YOUR GOAL:
Write out the data exactly from its first line onward, ending with the line in which "Model of the" appears.

Source records:
-=-=-

(* ===== verification/PageIndex.v ===== *)
(** * Reading single pages of remote LTX files

    Model of the page fetching of src/replica_client.go: [FetchPageIndex] reads the
    index block at the end of an LTX file with one ranged request, or two when the
    index is larger than estimated, [FetchLTXHeader] its header and [FetchPage] one
    page.  The encoding is that of the ltx package, a class here; its laws say where a
    file keeps its index and what the decoders return on it. *)

From Stdlib Require Import ZArith Lia Strings.Byte.
From stdpp Require Import base numbers list strings gmap.
From S2P Require Import Prelude Ltx Db.
Local Open Scope Z_scope.

Record PageIndexElem := mkElem {
  pe_Level : Z;
  pe_MinTXID : TXID;
  pe_MaxTXID : TXID;
  pe_Offset : Z;
  pe_Size : Z
}.

#[export] Instance PageIndexElem_eq_dec : EqDecision PageIndexElem.
Proof. solve_decision. Defined.

Abbreviation page_index := (gmap Z PageIndexElem).

Record ltxHeader := mkHeader { hdr_PageSize : Z; hdr_Commit : Z }.

(** The ltx package. *)
Class LTXFormat := {
  HeaderSize : Z;
  TrailerSize : Z;
  DecodePageIndex : Reader -> Z -> TXID -> TXID -> result page_index;
  PeekHeader : Reader -> result ltxHeader;
  DecodePageData : list byte -> result (Z * list byte);
  EncodeLTX : ltxFile -> list byte
}.

(** [binary.BigEndian.Uint64] and its conversion to [int]. *)
Definition Uint64BE (b : list byte) : Z := Uint32 BigEndian b * 2 ^ 32 + Uint32 BigEndian (drop 4 b).
Definition PutUint64BE (z : Z) : list byte := PutUint32BE (z / 2 ^ 32) ++ PutUint32BE (z mod 2 ^ 32).
Definition int64 (z : Z) : Z := if z <? 2 ^ 63 then z else z - 2 ^ 64.

Definition DefaultEstimatedPageIndexSize : Z := 32 * 1024.

Section Fetch.
Context {C : Type} `{ReplicaClient C} `{LTXFormat}.

Definition fetchPageIndexData (client : C) (info : FileInfo) : result Reader :=
  let offset := if FSize info - DefaultEstimatedPageIndexSize <? 0 then 0 else FSize info - DefaultEstimatedPageIndexSize in
  f ← OpenLTXFile client (Level info) (MinTXID info) (MaxTXID info) offset 0 wrapping "open ltx file";
  b ← ReadAll f wrapping "read ltx page index";
  let len := Z.of_nat (length b) in
  if len <? TrailerSize + 8 then Panic "slice bounds out of range" else
  let size := int64 (Uint64BE (drop (Z.to_nat (len - TrailerSize - 8)) b)) in
  let off := len - size - TrailerSize - 8 in
  if 0 <? off then
    if len <? off then Panic "slice bounds out of range" else Ok (mkReader (drop (Z.to_nat off) b) None)
  else OpenLTXFile client (Level info) (MinTXID info) (MaxTXID info) (FSize info - TrailerSize - 8 - size) 0
         wrapping "open ltx file".

Definition FetchPageIndex (client : C) (info : FileInfo) : result page_index :=
  rc ← fetchPageIndexData client info;
  DecodePageIndex rc (Level info) (MinTXID info) (MaxTXID info).

Definition FetchLTXHeader (client : C) (info : FileInfo) : result ltxHeader :=
  rc ← OpenLTXFile client (Level info) (MinTXID info) (MaxTXID info) 0 HeaderSize wrapping "open ltx file";
  PeekHeader rc wrapping "peek header".

Definition FetchPage (client : C) (level : Z) (minTXID maxTXID : TXID) (offset size : Z) : result (Z * list byte) :=
  f ← OpenLTXFile client level minTXID maxTXID offset size wrapping "open ltx file";
  b ← ReadAll f wrapping "read ltx page frame";
  DecodePageData b.

Definition fetch_elem (client : C) (e : PageIndexElem) : result (Z * list byte) :=
  FetchPage client (pe_Level e) (pe_MinTXID e) (pe_MaxTXID e) (pe_Offset e) (pe_Size e).

(** What the readers of an index rely on: the file has exactly the pages of [f]. *)
Record stores (client : C) (info : FileInfo) (f : ltxFile) : Prop := {
  so_index : exists idx, FetchPageIndex client info = Ok idx /\
    forall p, match idx !! p with
              | Some e => exists data, lookup_page p (lf_pages f) = Some data /\ fetch_elem client e = Ok (p, data)
              | None => lookup_page p (lf_pages f) = None
              end;
  so_header : FetchLTXHeader client info = Ok (mkHeader (lf_PageSize f) (lf_Commit f))
}.

(** The layout of an encoded file: the index block, its size and the trailer at the
    end, after a header; page frames are where the index says. *)
Record encoded (f : ltxFile) (level : Z) (b : list byte) : Prop := {
  en_layout : exists body ib trailer, b = body ++ ib ++ PutUint64BE (Z.of_nat (length ib)) ++ trailer /\
    HeaderSize <= Z.of_nat (length body) /\ Z.of_nat (length trailer) = TrailerSize /\
    exists idx, DecodePageIndex (mkReader (ib ++ PutUint64BE (Z.of_nat (length ib)) ++ trailer) None)
                  level (lf_MinTXID f) (lf_MaxTXID f) = Ok idx /\
      forall p, match idx !! p with
                | Some e => exists data, lookup_page p (lf_pages f) = Some data /\
                    e = mkElem level (lf_MinTXID f) (lf_MaxTXID f) (pe_Offset e) (pe_Size e) /\ 0 <= pe_Offset e /\ 0 < pe_Size e /\
                    DecodePageData (slice b (pe_Offset e) (pe_Size e)) = Ok (p, data)
                | None => lookup_page p (lf_pages f) = None
                end;
  en_header : PeekHeader (mkReader (take (Z.to_nat HeaderSize) b) None) = Ok (mkHeader (lf_PageSize f) (lf_Commit f));
  en_size : Z.of_nat (length b) < 2 ^ 63
}.

(** A client that serves ranges of the object. *)
Definition serves (client : C) (info : FileInfo) (b : list byte) : Prop :=
  forall off n, 0 <= off -> 0 <= n ->
    OpenLTXFile client (Level info) (MinTXID info) (MaxTXID info) off n =
    Ok (mkReader (if 0 <? n then slice b off n else drop (Z.to_nat off) b) None).

Lemma Uint64_Put z b : 0 <= z < 2 ^ 64 -> Uint64BE (PutUint64BE z ++ b) = z.
Proof.
  intros Hz. unfold Uint64BE, PutUint64BE. rewrite <- app_assoc.
  replace (drop 4 (PutUint32BE (z / 2 ^ 32) ++ PutUint32BE (z mod 2 ^ 32) ++ b)) with (PutUint32BE (z mod 2 ^ 32) ++ b) by done.
  rewrite !Uint32_Put. unfold u32. rewrite (Z.mod_small (z / 2 ^ 32)), (Z.mod_small (z mod 2 ^ 32)).
  - rewrite (Z.div_mod z (2 ^ 32)) at 3 by lia. lia.
  - apply Z.mod_pos_bound. lia.
  - split; [apply Z.div_pos; lia|]. apply Z.div_lt_upper_bound; lia.
Qed.

Lemma length_PutUint64 z : length (PutUint64BE z) = 8%nat.
Proof. done. Qed.

(** The tail that the first request returns ends with the index size and trailer. *)
Lemma tail_index_size (ib trailer x : list byte) :
  Z.of_nat (length trailer) = TrailerSize -> 0 <= TrailerSize -> Z.of_nat (length ib) < 2 ^ 63 ->
  let b := x ++ PutUint64BE (Z.of_nat (length ib)) ++ trailer in
  int64 (Uint64BE (drop (Z.to_nat (Z.of_nat (length b) - TrailerSize - 8)) b)) = Z.of_nat (length ib).
Proof.
  intros Ht Ht0 Hib b. subst b. rewrite !length_app, length_PutUint64.
  replace (Z.to_nat _) with (length x) by lia. rewrite drop_app_length, Uint64_Put by lia.
  unfold int64. destruct (Z.ltb_spec (Z.of_nat (length ib)) (2 ^ 63)); [done|lia].
Qed.

(** The index block, read with one request or two. *)
Lemma fetchPageIndexData_block (client : C) info b body ib trailer :
  serves client info b -> FSize info = Z.of_nat (length b) -> Z.of_nat (length b) < 2 ^ 63 ->
  b = body ++ ib ++ PutUint64BE (Z.of_nat (length ib)) ++ trailer -> (0 < length body)%nat ->
  Z.of_nat (length trailer) = TrailerSize -> TrailerSize + 8 <= DefaultEstimatedPageIndexSize ->
  fetchPageIndexData client info = Ok (mkReader (ib ++ PutUint64BE (Z.of_nat (length ib)) ++ trailer) None).
Proof.
  intros Hs Hsz Hb Hlay Hbody Ht Hest. unfold fetchPageIndexData. rewrite Hsz.
  set (sz := PutUint64BE (Z.of_nat (length ib))) in *.
  assert (length b = length body + length ib + 8 + length trailer)%nat as Hlen
    by (rewrite Hlay, !length_app; subst sz; rewrite length_PutUint64; lia).
  set (o := if _ <? 0 then 0 else _). assert (0 <= o /\ o <= Z.of_nat (length b) /\ (o = 0 \/ o = Z.of_nat (length b) - DefaultEstimatedPageIndexSize)) as (Ho & Hob & Hcase).
  { subst o. unfold DefaultEstimatedPageIndexSize in *. destruct (Z.ltb_spec (Z.of_nat (length b) - 32 * 1024) 0); lia. }
  rewrite Hs by lia. cbn [wrap_err mbind result_bind ReadAll rd_err rd_data Z.ltb Z.compare].
  (* the bytes before the size in the first answer *)
  assert (exists x, drop (Z.to_nat o) b = x ++ sz ++ trailer /\ Z.of_nat (length x) = Z.of_nat (length body + length ib) - o /\
            (o <= Z.of_nat (length body) -> x = drop (Z.to_nat o) body ++ ib)) as (x & Hx & Hxl & Hxib).
  { exists (drop (Z.to_nat o) (body ++ ib)).
    assert (o <= Z.of_nat (length body + length ib)) by (destruct Hcase; lia).
    split; [|split].
    - rewrite Hlay, app_assoc. rewrite drop_app_le by (rewrite length_app; lia). done.
    - rewrite length_drop, length_app. lia.
    - intros Hle. rewrite drop_app_le by lia. done. }
  rewrite Hx. pose proof (tail_index_size ib trailer x Ht ltac:(lia) ltac:(lia)) as Hsize. fold sz in Hsize. cbv zeta in Hsize.
  assert (Z.of_nat (length (x ++ sz ++ trailer)) = Z.of_nat (length x) + 8 + TrailerSize) as Hl
    by (rewrite !length_app; subst sz; rewrite length_PutUint64; lia).
  destruct (Z.ltb_spec (Z.of_nat (length (x ++ sz ++ trailer))) (TrailerSize + 8)); [lia|]. rewrite Hsize, Hl.
  replace (Z.of_nat (length x) + 8 + TrailerSize - Z.of_nat (length ib) - TrailerSize - 8) with (Z.of_nat (length body) - o) by lia.
  destruct (Z.ltb_spec 0 (Z.of_nat (length body) - o)) as [Hpos|Hneg].
  - destruct (Z.ltb_spec (Z.of_nat (length x) + 8 + TrailerSize) (Z.of_nat (length body) - o)); [lia|].
    rewrite Hxib by lia. do 2 f_equal. rewrite <- app_assoc.
    replace (Z.to_nat (Z.of_nat (length body) - o)) with (length (drop (Z.to_nat o) body)) by (rewrite length_drop; lia).
    by rewrite drop_app_length.
  - rewrite Hs by lia. cbn [wrap_err Z.ltb Z.compare]. do 2 f_equal.
    replace (Z.to_nat (Z.of_nat (length b) - TrailerSize - 8 - Z.of_nat (length ib))) with (length body) by lia.
    rewrite Hlay. by rewrite drop_app_length.
Qed.

(** Pages can be fetched from an encoded file.  Whatever the size of its index
    (fetched with one request when it is within the estimate and with two otherwise),
    the index of an LTX file that a client serves is read back, has exactly the pages
    of the file, and fetching a page through its index entry returns its data. *)
Theorem fetch_encoded (client : C) info f b :
  encoded f (Level info) b -> serves client info b -> FSize info = Z.of_nat (length b) ->
  MinTXID info = lf_MinTXID f -> MaxTXID info = lf_MaxTXID f ->
  0 < HeaderSize -> TrailerSize + 8 <= DefaultEstimatedPageIndexSize ->
  stores client info f.
Proof.
  intros [(body & ib & trailer & Hlay & Hhs & Ht & idx & Hidx & Hpages) Hhdr Hb] Hs Hsz Hmin Hmax Hh0 Hest. split.
  - exists idx. unfold FetchPageIndex.
    rewrite (fetchPageIndexData_block client info b body ib trailer Hs Hsz Hb Hlay ltac:(lia) Ht Hest).
    cbn [mbind result_bind]. rewrite Hmin, Hmax. split; [done|]. intros p. specialize (Hpages p).
    destruct (idx !! p) as [e|]; [|done]. destruct Hpages as (data & Hl & He & Ho & Hn & Hd). exists data. split; [done|].
    unfold fetch_elem, FetchPage. rewrite He. cbn [pe_Level pe_MinTXID pe_MaxTXID pe_Offset pe_Size]. rewrite <- Hmin, <- Hmax.
    rewrite Hs by lia. cbn [wrap_err mbind result_bind ReadAll rd_err rd_data]. destruct (Z.ltb_spec 0 (pe_Size e)); [done|lia].
  - unfold FetchLTXHeader. rewrite Hs by lia. cbn [wrap_err mbind result_bind].
    destruct (Z.ltb_spec 0 HeaderSize); [|lia]. unfold slice. change (Z.to_nat 0) with 0%nat. rewrite drop_0. by rewrite Hhdr.
Qed.
End Fetch.

(** ** A small format

    Eight header bytes (page size and commit), frames of a page number and eight
    bytes of data, an index block with the page numbers in order, and no trailer. *)
Module DemoFormat.
Definition frame_of (pg : Z * list byte) : list byte := PutUint32BE (fst pg) ++ snd pg.
Definition encode (f : ltxFile) : list byte :=
  let ib := mjoin ((fun pg => PutUint32BE (fst pg)) <$> lf_pages f) in
  (PutUint32BE (lf_PageSize f) ++ PutUint32BE (lf_Commit f) ++ mjoin (frame_of <$> lf_pages f)) ++
  ib ++ PutUint64BE (Z.of_nat (length ib)).

Fixpoint decode_index (fuel : nat) (b : list byte) (i : Z) (level : Z) (lo hi : TXID) : page_index :=
  match fuel with
  | O => ∅
  | S fuel => if (length b <=? 8)%nat then ∅
              else <[Uint32 BigEndian b := mkElem level lo hi (8 + i * 12) 12]> (decode_index fuel (drop 4 b) (i + 1) level lo hi)
  end.

#[export] Instance format : LTXFormat := {
  HeaderSize := 8;
  TrailerSize := 0;
  DecodePageIndex rc level lo hi := Ok (decode_index (length (rd_data rc)) (rd_data rc) 0 level lo hi);
  PeekHeader rc := Ok (mkHeader (Uint32 BigEndian (rd_data rc)) (Uint32 BigEndian (drop 4 (rd_data rc))));
  DecodePageData b := Ok (Uint32 BigEndian b, drop 4 b);
  EncodeLTX := encode
}.

Definition ltx (t commit : Z) (pages : list (Z * list byte)) : ltxFile := mkLTX 8 commit t t 0 0 0 0 pages.
Definition object (level t commit : Z) (pages : list (Z * list byte)) : Mem.object :=
  let b := encode (ltx t commit pages) in (mkFileInfo level t t (Z.of_nat (length b)) t, b).
Definition file1 : ltxFile := ltx 1 2 [(1, repeat x0a 8); (2, repeat x0b 8)].
Definition store1 : Mem.client := Mem.mkClient [object 0 1 2 [(1, repeat x0a 8); (2, repeat x0b 8)]] eq_refl.
Definition info1 : FileInfo := mkFileInfo 0 1 1 48 1.
End DemoFormat.

#[local] Existing Instance DemoFormat.format.

Lemma fetch_encoded_witness : stores DemoFormat.store1 DemoFormat.info1 DemoFormat.file1.
Proof.
  apply (fetch_encoded DemoFormat.store1 DemoFormat.info1 DemoFormat.file1 (DemoFormat.encode DemoFormat.file1)).
  - split.
    + exists (take 32 (DemoFormat.encode DemoFormat.file1)), [x00; x00; x00; x01; x00; x00; x00; x02], [].
      split; [vm_compute; reflexivity|]. split; [vm_compute; discriminate|]. split; [reflexivity|].
      exists (<[1 := mkElem 0 1 1 8 12]> (<[2 := mkElem 0 1 1 20 12]> (∅ : page_index))).
      split; [vm_compute; reflexivity|]. intros p. rewrite !lookup_insert.
      destruct (decide (1 = p)) as [<-|H1]; [eexists; vm_compute; repeat split; (reflexivity || discriminate)|].
      destruct (decide (2 = p)) as [<-|H2]; [eexists; vm_compute; repeat split; (reflexivity || discriminate)|].
      rewrite lookup_empty. change (lf_pages DemoFormat.file1) with [(1, repeat x0a 8); (2, repeat x0b 8)].
      rewrite !lookup_page_cons, (proj2 (Z.eqb_neq 1 p) H1), (proj2 (Z.eqb_neq 2 p) H2). reflexivity.
    + vm_compute. reflexivity.
    + vm_compute. reflexivity.
  - intros off n _ _. reflexivity.
  - vm_compute. reflexivity.
  - reflexivity.
  - reflexivity.
  - reflexivity.
  - vm_compute. discriminate.
Defined.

-=-=-

OUTPUT:
(* ===== verification/PageIndex.v ===== *)
(** * Reading single pages of remote LTX files

    Model of the page fetching of src/replica_client.go: [FetchPageIndex] reads the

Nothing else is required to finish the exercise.